(** [PermutableJoinEnvironment::Execute].  [offset] is a reference into the state,
    so that the reward is computed with the offsets after the update. *)
Definition Execute (s : JoinState) (e : Engine T) (order : list Z)
    : Res (spec_float * JoinState * Engine T) :=
  initial ← GetLastCompletedTupleIdx s order;
  let initial_or := default (replicate (length order) (-1)) initial in
  e ← SetJoinOrder e order;
  e ← TogglePredicateFlags e order;
  e ← SetResumeProgress e order initial_or (GetOffset s);
  first ← vec_at order 0;
  '(status, e) ← table_function (env_cards env) (env_flags env) cond (length order) first
                   (budget_per_episode env) (bool_decide (is_Some initial)) e;
  final ← ComputeLastCompletedTuple order (env_cards env) status (table_ctr e) (idx_arr e);
  s ← Update s order final;
  reward ← Reward order (GetOffset s) initial_or final (env_cards env)
             (num_result_tuples e) (budget_per_episode env);
  Ok (reward, s, e).
End environment.
(** The predicates: [ptf] names the tables of each one, whose tuples alone
    determine its value. *)
Record preds_ok : Prop := {
  po_cards : forall t, 0 <= t < n -> 0 < get cards t <= INT32_MAX;
  po_range : forall p t f, ptf !! (p, t) = Some f -> 0 <= p < np /\ 0 <= t < n;
  po_some : forall p, 0 <= p < np -> exists t f, ptf !! (p, t) = Some f;
  po_local : forall p v w, (forall t f, ptf !! (p, t) = Some f -> get v t = get w t) ->
    cond p v = cond p w;
  po_index : index_ok;
}.

(** Table [t] is the last one of predicate [p] in the order. *)
Definition last_table (p t : Z) : Prop :=
  exists pre post, order = pre ++ t :: post /\
    forall t' f, ptf !! (p, t') = Some f -> t' ∈ pre ++ [t].

Definition flags_ok (flags : list Z) : Prop :=
  forall p t f, ptf !! (p, t) = Some f ->
    0 <= f < vec_size flags /\ (get flags f <> 0 <-> last_table p t).

(** The engine during an episode. *)
Record base (e : Engine T) (S : gset (list Z)) : Prop := {
  b_sizes : vec_size (join_handler_fn_arr e) = n /\ vec_size (flag_arr e) = nf;
  b_handlers : forall pre t post, order = pre ++ t :: post ->
    vec_at (join_handler_fn_arr e) t = Ok (head post);
  b_flags : flags_ok (flag_arr e);
  b_off : offset_arr e = off;
  b_prog : progress_arr e = r;
  b_idx : vec_size (idx_arr e) = n;
  b_rep : ts_holds (length cards) (tuple_table e) S;
  b_sound : forall x, x ∈ S -> tup x /\ valid x;
  b_emit : NoDup (emitted e) /\ forall x, x ∈ emitted e <-> x ∈ S;
}.

(** What holds when the tables of [pre] have their tuples: all predicates on
    them accept, and everything before the resume point is done. *)
Record entry (e : Engine T) (S : gset (list Z)) (resume : bool) (pre : list Z) : Prop := {
  en_range : in_cards cards pre (idx_arr e);
  en_preds : forall p, 0 <= p < np -> (forall t f, ptf !! (p, t) = Some f -> t ∈ pre) ->
    cond p (idx_arr e) = Some true;
  en_off : forall t v, 0 <= t < n -> tup v -> get v t <= get off t -> DoneS S v;
  en_resume : resume = true -> tup r /\ (forall t, 0 <= t < n -> get off t <= get r t) /\
    proj pre (idx_arr e) = proj pre r /\
    forall v, tup v -> lex_lt (proj order v) (proj order r) -> DoneS S v;
}.

Definition firsts (ts : list Z) : list Z := (fun t => get off t + 1) <$> ts.
Definition maxes (ts : list Z) : list Z := (fun t => get cards t - 1) <$> ts.
Definition zeros (ts : list Z) : list Z := (fun _ => 0) <$> ts.
Lemma final_stop st e' S' mid u post :
  stop_out cards np cond off r [] order (budget_per_episode env) resume st e1 e' S' mid u post ->
  vec_size (idx_arr e') = n ->
  exists fin, ComputeLastCompletedTuple order cards st (table_ctr e') (idx_arr e') = Ok fin /\
    final_ok S' order r0 fin.
Proof.
  intros [[Eo Hst -> Hr Hd] Hfirst Hprog] Hidx. pose proof len_order as Hlen.
  assert (Hsplit : forall v, proj order v = proj (mid ++ [u]) v ++ proj post v).
  { intros v. by rewrite Eo, (cons_middle u mid post), (assoc_L app), proj_app. }
  assert (Hres : forall l, r0 = Some l -> past_resume cards r order st (proj (mid ++ [u]) (idx_arr e')) post).
  { intros l ->. apply Hprog; [done|lia]. }
  assert (Hll : forall l, r0 = Some l -> lex_le (proj order l) (proj order r)) by apply Hrd.
  pose proof firsts_range as Hfr. destruct Hst as [-> | ->].
  - destruct (compute_fill order mid u post (-1) (idx_arr e') Ho Eo Hidx Hr) as (fin & -> & Htup & Hp); [lia|].
    exists fin. split; [done|]. split; [done| |right].
    + intros v Hv Hle. apply Hd; [done..|]. rewrite Hp, Hsplit in Hle.
      apply lex_le_app in Hle as [?|[? _]]; [by left|by right|by rewrite !length_proj].
    + intros l El. rewrite Hp. eapply lex_le_lt_trans; [by apply Hll|]. by apply (Hres l El).
  - assert (exists z, Forall2 (fun t x => 0 <= x < get cards t) order z /\
      lex_lt z (proj (mid ++ [u]) (idx_arr e') ++ zeros post) /\
      forall l, r0 = Some l -> lex_lt (proj order l) z) as (z & Hz & Hzw & Hlz).
    { destruct r0 as [l|] eqn:Er0.
      - destruct (proj2 (Hres l eq_refl) eq_refl) as (z & ? & Hrz & ?). exists z. split_and!; try done.
        intros l' El. eapply lex_le_lt_trans; [by apply Hll|done].
      - exists (firsts off order). split_and!; [done| |done]. apply Hfirst; [done|lia|done]. }
    destruct (range_nonneg z Hz) as [Hzl Hz0].
    destruct (compute_back order mid u post (idx_arr e') z Ho Eo Hidx Hr Hzl Hz0 Hzw)
      as (fin & -> & Htup & Hp).
    exists fin. split; [done|]. split; [done| |right].
    + intros v Hv Hle. apply Hp in Hle; [|done]. rewrite Hsplit in Hle.
      apply lex_lt_app in Hle as [?|[_ Hlt]]; [by apply Hd; [done..|left]| |by rewrite !length_proj].
      exfalso. apply (zeros_nil_lt post (proj post v)); [by rewrite length_proj| |done].
      apply (proj_nonneg cards). intros t Ht. apply (tup_in_cards cards order v Ho Hv).
      rewrite Eo. apply elem_of_app. right. by right.
    + intros l El. destruct (tup_of order z Ho Hz) as (vz & Hvz & Ez).
      eapply lex_lt_le_trans; [by apply Hlz|]. rewrite <- Ez. apply Hp; [done|]. by rewrite Ez.
Qed.

Lemma run_episode first : head order = Some first ->
  exists st e' S' fin,
    table_function cards ptf cond (length order) first (budget_per_episode env) resume e1 = Ok (st, e') /\
    S ⊆ S' /\ eng e' S' /\
    ComputeLastCompletedTuple order cards st (table_ctr e') (idx_arr e') = Ok fin /\
    final_ok S' order r0 fin.
Proof.
  intros Hh. assert (exists rest, order = first :: rest) as [rest Eord].
  { clear - Hh. destruct order as [|f rest]; [done|]. injection Hh as ->. by exists rest. }
  pose proof len_order as Hlen. assert (0 < n) by (rewrite <- Hlen, Eord; cbn; lia).
  assert (Hoff : forall t, 0 <= t < n -> -1 <= get off t < get cards t - 1).
  { intros t Htr. rewrite (rd_off _ _ _ _ _ _ _ Hrd) by done. by apply (sv_offset _ _ _ Hs). }
  assert (Hdepth : (length rest < length order)%nat) by (rewrite Eord; cbn; lia).
  pose proof (table_function_ok cards np ptf cond (num_flags env) order off r (eo_preds Henv) Ho
    (rd_offlen _ _ _ _ _ _ _ Hrd) Hoff (length order) [] first rest Eord Hdepth
    (budget_per_episode env) resume e1 S ltac:(lia) (rd_base _ _ _ _ _ _ _ Hrd)
    (rd_entry _ _ _ _ _ _ _ Hrd)) as (st & e' & S' & Ht & HS & Hb & _ & Hout).
  assert (exists fin, ComputeLastCompletedTuple order cards st (table_ctr e') (idx_arr e') = Ok fin /\
    final_ok S' order r0 fin) as (fin & Hf & Hfo).
    { rewrite <- Eord in Hout. destruct Hout as [Hd|(mid & u & post & Hst)].
      - apply final_done; [done|apply Hb].
      - by apply (final_stop st e' S' mid u post); [|apply Hb]. }
  exists st, e', S', fin. split_and!; try done. destruct Hb as [[? ?] ? ? Hbo Hbp ? ? ? ?].
  split; try done; [rewrite Hbp; apply (rd_proglen _ _ _ _ _ _ _ Hrd)|rewrite Hbo; apply (rd_offlen _ _ _ _ _ _ _ Hrd)].
Qed.
End run.

(** ** [Execute] *)
Lemma reward_loop_ok off initial final order w p :
  (forall t, t ∈ order -> 0 <= t < n /\ t < vec_size off /\ t < vec_size initial /\ t < vec_size final) ->
  exists q, reward_loop off initial final cards w p order = Ok q.
Proof.
  revert w p. induction order as [|t order IH]; intros w p Hr; cbn [reward_loop]; [by eexists|].
  destruct (Hr t ltac:(by left)) as (? & ? & ? & ?).
  rewrite (vec_at_get cards), (vec_at_get off), (vec_at_get initial), (vec_at_get final) by lia.
  cbn [mbind Res_bind]. apply IH. intros; apply Hr; by right.
Qed.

#### [WORK ITEM]
Begin at the first line of the records above and quote every line verbatim through the one that contains "po_cards : forall".

#### [REPLY TO THE EXERCISE]
(** [PermutableJoinEnvironment::Execute].  [offset] is a reference into the state,
    so that the reward is computed with the offsets after the update. *)
Definition Execute (s : JoinState) (e : Engine T) (order : list Z)
    : Res (spec_float * JoinState * Engine T) :=
  initial ← GetLastCompletedTupleIdx s order;
  let initial_or := default (replicate (length order) (-1)) initial in
  e ← SetJoinOrder e order;
  e ← TogglePredicateFlags e order;
  e ← SetResumeProgress e order initial_or (GetOffset s);
  first ← vec_at order 0;
  '(status, e) ← table_function (env_cards env) (env_flags env) cond (length order) first
                   (budget_per_episode env) (bool_decide (is_Some initial)) e;
  final ← ComputeLastCompletedTuple order (env_cards env) status (table_ctr e) (idx_arr e);
  s ← Update s order final;
  reward ← Reward order (GetOffset s) initial_or final (env_cards env)
             (num_result_tuples e) (budget_per_episode env);
  Ok (reward, s, e).
End environment.
(** The predicates: [ptf] names the tables of each one, whose tuples alone
    determine its value. *)
Record preds_ok : Prop := {
  po_cards : forall t, 0 <= t < n -> 0 < get cards t <= INT32_MAX;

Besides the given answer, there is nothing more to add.